Try it: Where the records below reach the line containing "Proof. intros Hf", start transcribing, and end with the line containing "Lemma yields_division (a", exactly and with nothing else added.

Saved data entries:
■ ■ ■ ■ ■

Lemma meets_on_queue f (R : unit -> mem -> Prop) :
  (forall q, lists (f q) = lists q) -> (forall m', moves m0 m m' -> R tt m') -> meets (on_queue f) m R.
Proof. intros Hf HR. apply meets_modify, HR. by apply moves_queue. Qed.
Lemma meets_request kind addr width data i (R : memory_request -> mem -> Prop) :
  (forall r m', moves m0 m m' -> R r m') -> meets (request kind addr width data i) m R.
Proof.
  intros HR. apply meets_bind, meets_gets, meets_bind. apply meets_on_queue; [done|]. intros m' Hm. by apply meets_ret, HR.
Qed.
Lemma meets_send r (R : unit -> mem -> Prop) : (forall m', moves m0 m m' -> R tt m') -> meets (send r) m R.
Proof. by apply meets_on_queue. Qed.
Lemma meets_in_flight r (R : unit -> mem -> Prop) : (forall m', moves m0 m m' -> R tt m') -> meets (VanadisLsq.in_flight r) m R.
Proof. by apply meets_on_queue. Qed.
Lemma meets_lsq_assert b (R : unit -> mem -> Prop) : (b = true -> R tt m) -> meets (lsq_assert b) m R.
Proof. unfold lsq_assert. destruct b; [intros HR; by apply HR|done]. Qed.
Lemma yields_division (a b : Z) (f : Z -> Z -> res Z) R : (f = udiv \/ f = umod) -> (forall x, R x) -> yields execution_failure (f a b) R.
Proof. clear m0 m Hs. intros [-> | ->] HR; unfold udiv, umod; destruct (b =? 0); cbn; [set_solver|done|set_solver|done]. Qed.
Lemma meets_straddles a w (R : bool -> mem -> Prop) :
  (forall b, R b m) -> meets (getsR (fun m => operationStraddlesCacheLine a w (queue m))) m R.
Proof.
  intros HR. apply meets_getsR. unfold operationStraddlesCacheLine. apply yields_bind, yields_division; [by left|]. intros x.
  apply yields_bind, yields_division; [by left|]. intros y. apply HR.
Qed.
Lemma meets_split a w (R : Z * Z -> mem -> Prop) : (forall p, R p m) -> meets (split_widths a w) m R.
Proof.
  intros HR. apply meets_bind, meets_getsR, yields_division; [by right|]. intros x. apply meets_bind, meets_lsq_assert. intros _.
  apply meets_bind, meets_lsq_assert. intros _. apply meets_ret, HR.
Qed.
Lemma meets_address_of wrapv i o w (R : Z * Z -> mem -> Prop) :
  pending (registerFiles m) i -> (0 < reads (fp_reg_mode (isa_options i)) (class i) INT)%nat -> (forall a, R a m) ->
  meets (address_of i (computeLoadAddress wrapv o w)) m R.
Proof.
  intros P Hr HR. apply meets_bind. eapply meets_the_file; [exact P|]. intros rf Hf Hwf. apply meets_getsR.
  assert (Hk : keeps (fp_reg_mode (isa_options i)) (class i) (computeLoadAddress wrapv o w)).
  { apply keeps_bind; [apply keeps_getInt; lia|]. intros x. apply keeps_bind; [apply keeps_arith|]. intros y. apply keeps_ret. }
  specialize (Hk (mkExec i rf)). unfold Prelude.meets in Hk. destruct (computeLoadAddress wrapv o w (mkExec i rf)) as [[a s]|e].
  - apply HR.
  - apply Hk. split; cbn; [apply P|done|done|apply P|done].
Qed.
End idle.

(** ** Loads *)

Definition pop_ops (q : VanadisBasicLoadStoreQueue) : VanadisBasicLoadStoreQueue := q <| op_q ::= fun l => tail l |>.

(** The front of the queue. *)
Record at_front (m : mem) (e : VanadisBasicLoadStoreEntry) (i : VanadisInstruction) (rest : list VanadisBasicLoadStoreEntry) : Prop := {
  fr_ops : op_q (queue m) = e :: rest;
  fr_ins : e_heap m !! entry_ins e = Some i;
  fr_pending : pending (registerFiles m) i;
  fr_type : getInstFuncType (class i) = type_of (getEntryOp e) }.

■ ■ ■ ■ ■

Answer to this task:
Proof. intros Hf HR. apply meets_modify, HR. by apply moves_queue. Qed.
Lemma meets_request kind addr width data i (R : memory_request -> mem -> Prop) :
  (forall r m', moves m0 m m' -> R r m') -> meets (request kind addr width data i) m R.
Proof.
  intros HR. apply meets_bind, meets_gets, meets_bind. apply meets_on_queue; [done|]. intros m' Hm. by apply meets_ret, HR.
Qed.
Lemma meets_send r (R : unit -> mem -> Prop) : (forall m', moves m0 m m' -> R tt m') -> meets (send r) m R.
Proof. by apply meets_on_queue. Qed.
Lemma meets_in_flight r (R : unit -> mem -> Prop) : (forall m', moves m0 m m' -> R tt m') -> meets (VanadisLsq.in_flight r) m R.
Proof. by apply meets_on_queue. Qed.
Lemma meets_lsq_assert b (R : unit -> mem -> Prop) : (b = true -> R tt m) -> meets (lsq_assert b) m R.
Proof. unfold lsq_assert. destruct b; [intros HR; by apply HR|done]. Qed.
Lemma yields_division (a b : Z) (f : Z -> Z -> res Z) R : (f = udiv \/ f = umod) -> (forall x, R x) -> yields execution_failure (f a b) R.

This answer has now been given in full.